- **Given records**:
(** Marking another path does not make a file completed. *)
Lemma is_completed_mark_other (ck : Checkpoint) (p path : str)
    (i s m now inode size mtime : Z) :
  p <> path ->
  is_completed ck path inode size mtime = false ->
  is_completed (mark_completed ck p i s m now) path inode size mtime = false.
Proof.
  intros Hne Hc. apply not_true_is_false. intros H.
  apply is_completed_iff in H as (item & Hin & Hk).
  rewrite ledger_mark_completed in Hin. apply In_last_n in Hin.
  apply in_app_or in Hin as [Hin|[<-|[]]].
  - assert (is_completed ck path inode size mtime = true); [|congruence].
    apply is_completed_iff. eauto.
  - cbn [new_record c_key] in Hk. injection Hk as Hk.
    by apply completed_key_fields in Hk as [? _].
Qed.


Section with_env.
Context `{RT : Runtime} (env : Env).

(** ** The calls made for the lines of a file *)

Lemma ingest_line_call (w : World) (raw_line : str) (src : Source) :
  exists w' x,
    ingest_line env w raw_line src = Return w'
    /\ w_trace w' = w_trace w ++ [x]
    /\ raw_of x = raw_line /\ inode_of x = s_inode src /\ path_of x = s_path src
    /\ ck_completed (w_ck w') = ck_completed (w_ck w)
    /\ a_inode (ck_active (w_ck w')) = a_inode (ck_active (w_ck w))
    /\ a_offset (ck_active (w_ck w')) = a_offset (ck_active (w_ck w)).
Proof.
  unfold ingest_line.
  set (w1 := {| w_ck := _; w_trace := w_trace w |}).
  destruct (parse_fortigate_line_cases raw_line (now_year env (length (w_trace w))))
    as [[r ->] | (e & -> & Hraw)]; cbn [bind].
  - exists (_write_dlq env w1 (from_parser r) raw_line src).
    unfold _write_dlq. destruct (sink_ok env _); eexists; (split; [reflexivity|]); done.
  - exists (_write_event env w1 e src).
    unfold _write_event. destruct (sink_ok env _); eexists; (split; [reflexivity|]).
    + split; [reflexivity|]. split; [exact Hraw|]. split; [reflexivity|].
      split; [reflexivity|]. destruct (truthy (event_ts e)); done.
    + done.
Qed.

Lemma ingest_lines_calls (lines : list (str * Source)) :
  forall w, exists w' xs,
    ingest_lines env lines w = Return w'
    /\ w_trace w' = w_trace w ++ xs
    /\ map raw_of xs = map fst lines
    /\ map inode_of xs = map (fun y => s_inode y.2) lines
    /\ map path_of xs = map (fun y => s_path y.2) lines
    /\ ck_completed (w_ck w') = ck_completed (w_ck w)
    /\ a_inode (ck_active (w_ck w')) = a_inode (ck_active (w_ck w))
    /\ a_offset (ck_active (w_ck w')) = a_offset (ck_active (w_ck w)).
Proof.
  induction lines as [|[line src] lines IH]; intros w.
  - exists w, []. rewrite app_nil_r. repeat split; done.
  - destruct (ingest_line_call w line src)
      as (w1 & x & H1 & Ht1 & Hr1 & Hi1 & Hp1 & Hc1 & Ha1 & Ho1).
    destruct (IH w1) as (w2 & xs & H2 & Ht2 & Hr2 & Hi2 & Hp2 & Hc2 & Ha2 & Ho2).
    exists w2, (x :: xs). cbn [ingest_lines]. rewrite H1. cbn [bind].
    split; [exact H2|].
    split; [rewrite Ht2, Ht1, <- app_assoc; done|].
    cbn [map fst snd]. rewrite Hr1, Hi1, Hp1, Hr2, Hi2, Hp2.
    repeat split; congruence.
Qed.

(** What [read_whole_file_lines] yields for a file: the lines of its text,
    from the first one on, each with the path and the inode of the file. *)
Lemma read_whole_file_lines_sources (disk : Disk) (path : str) (f : File)
    (lines : list (str * Source)) :
  disk !! path = Some f ->
  read_whole_file_lines disk path = Return lines ->
  Forall (fun y => s_path y.2 = path /\ s_inode y.2 = Some (f_inode f)) lines
  /\ exists text,
       (if endswith path (pystr ".gz") then gzip_decompress (f_data f) = Some text
        else text = f_data f)
       /\ map fst lines = text_lines text.
Proof.
  intros Hf. unfold read_whole_file_lines, stat_file. rewrite Hf. cbn [bind].
  destruct (endswith path (pystr ".gz")).
  - destruct (gzip_decompress (f_data f)) as [text|]; [|done].
    cbn [of_option bind]. intros [= <-]. split.
    + apply Forall_map. by apply Forall_true.
    + exists text. split; [done|]. rewrite map_map. cbn [fst]. by rewrite map_id.
  - intros [= <-]. split.
    + eapply Forall_impl; [apply with_offsets_fields|]. cbv beta. tauto.
    + exists (f_data f). split; [done|]. apply with_offsets_fst.
Qed.

Lemma read_whole_file_lines_returns (disk : Disk) (path : str) (f : File) :
  disk !! path = Some f ->
  (endswith path (pystr ".gz") = true -> is_Some (gzip_decompress (f_data f))) ->
  exists lines, read_whole_file_lines disk path = Return lines.
Proof.
  intros Hf Hgz. unfold read_whole_file_lines, stat_file. rewrite Hf. cbn [bind].
  destruct (endswith path (pystr ".gz")); [|by eexists].
  destruct (Hgz eq_refl) as [text ->]. by eexists.
Qed.

(** ** The drain, file by file *)

Lemma process_rotated_files_app (disk : Disk) (paths rest : list str) :
  forall w w',
    process_rotated_files env disk paths w = Return w' ->
    process_rotated_files env disk (paths ++ rest) w
    = process_rotated_files env disk rest w'.
Proof.
  induction paths as [|p paths IH]; intros w w'; cbn [process_rotated_files app].
  - by intros [= <-].
  - destruct (stat_file disk p) as [[[inode size] mtime]|e|]; [|destruct e; try done; apply IH|done].
    destruct (is_completed (w_ck w) p inode size mtime); [apply IH|].
    destruct (read_whole_file_lines disk p) as [lines|e|]; try done. cbn [bind].
    destruct (ingest_lines env lines w) as [w1|e|]; try done. cbn [bind]. apply IH.
Qed.

(** The files of the other paths: their calls carry their own paths, and
    by them the file at [path] is neither completed nor forgotten. *)
Lemma process_rotated_files_others (disk : Disk) (path : str) (paths : list str) :
  ~ In path paths ->
  (forall p g, In p paths -> disk !! p = Some g ->
               endswith p (pystr ".gz") = true -> is_Some (gzip_decompress (f_data g))) ->
  forall w, exists w' ys,
    process_rotated_files env disk paths w = Return w'
    /\ w_trace w' = w_trace w ++ ys
    /\ Forall (fun x => path_of x <> path) ys
    /\ a_inode (ck_active (w_ck w')) = a_inode (ck_active (w_ck w))
    /\ a_offset (ck_active (w_ck w')) = a_offset (ck_active (w_ck w))
    /\ (forall inode size mtime,
          is_completed (w_ck w) path inode size mtime = false ->
          is_completed (w_ck w') path inode size mtime = false)
    /\ (forall n key, survives (length paths + n) (w_ck w) key -> survives n (w_ck w') key).
Proof.
  induction paths as [|p paths IH]; intros Hnot Hgz w.
  - exists w, []. rewrite app_nil_r. cbn [process_rotated_files length].
    repeat split; done.
  - assert (Hp : p <> path) by (intros ->; apply Hnot; by left).
    assert (Hnot' : ~ In path paths) by (intros H; apply Hnot; by right).
    assert (Hgz' : forall p g, In p paths -> disk !! p = Some g ->
                     endswith p (pystr ".gz") = true ->
                     is_Some (gzip_decompress (f_data g)))
      by (intros q g Hq; apply Hgz; by right).
    specialize (IH Hnot' Hgz').
    cbn [process_rotated_files length]. unfold stat_file.
    destruct (disk !! p) as [g|] eqn:Eg.
    2: { destruct (IH w) as (w' & ys & H1 & H2 & H3 & H4 & H5 & H6 & H7).
         exists w', ys. repeat (split; [done|]).
         intros n key Hs. apply H7. eapply survives_le; [|exact Hs]. lia. }
    destruct (is_completed (w_ck w) p (f_inode g) (f_size g) (f_mtime g)).
    { destruct (IH w) as (w' & ys & H1 & H2 & H3 & H4 & H5 & H6 & H7).
      exists w', ys. repeat (split; [done|]).
      intros n key Hs. apply H7. eapply survives_le; [|exact Hs]. lia. }
    destruct (read_whole_file_lines_returns disk p g Eg) as [lines Hl].
    { apply (Hgz p g); [by left|done]. }
    destruct (read_whole_file_lines_sources disk p g lines Eg Hl) as [Hsrc _].
    rewrite Hl. cbn [bind].
    destruct (ingest_lines_calls lines w)
      as (w1 & xs & -> & Ht1 & _ & _ & Hp1 & Hc1 & Ha1 & Ho1).
    cbn [bind].
    destruct (IH (mark_world env w1 p (f_inode g) (f_size g) (f_mtime g)))
      as (w' & ys & H1 & H2 & H3 & H4 & H5 & H6 & H7).
    assert (Hl1 : ledger (w_ck w1) = ledger (w_ck w)) by (unfold ledger; by rewrite Hc1).
    exists w', (xs ++ ys). split; [exact H1|].
    split; [rewrite H2; cbn [mark_world w_trace]; by rewrite Ht1, <- app_assoc|].
    split.
    { apply Forall_app. split; [|exact H3].
      apply List.Forall_forall. intros x Hx.
      apply (in_map path_of) in Hx. rewrite Hp1 in Hx.
      apply in_map_iff in Hx as (y & <- & Hy).
      apply (proj1 (List.Forall_forall _ _) Hsrc) in Hy as [-> _]. done. }
    split; [rewrite H4; cbn [mark_world w_ck]; unfold mark_completed;
            destruct (_ <? _)%nat; exact Ha1|].
    split; [rewrite H5; cbn [mark_world w_ck]; unfold mark_completed;
            destruct (_ <? _)%nat; exact Ho1|].
    split.
    + intros inode size mtime Hc. apply H6. cbn [mark_world w_ck].
      apply is_completed_mark_other; [done|].
      unfold is_completed in *. by rewrite Hl1.
    + intros n key Hs. apply H7. cbn [mark_world w_ck].
      apply survives_mark. apply (survives_ledger _ (w_ck w)); [done|].
      eapply survives_le; [|exact Hs]. lia.
Qed.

- **Task requirements**: Copy the records above exactly, beginning at the line that contains "else text = f_data f)" and stopping after the line that contains "- destruct (gzip_decompress".

- **Response to the task**:
        else text = f_data f)
       /\ map fst lines = text_lines text.
Proof.
  intros Hf. unfold read_whole_file_lines, stat_file. rewrite Hf. cbn [bind].
  destruct (endswith path (pystr ".gz")).
  - destruct (gzip_decompress (f_data f)) as [text|]; [|done].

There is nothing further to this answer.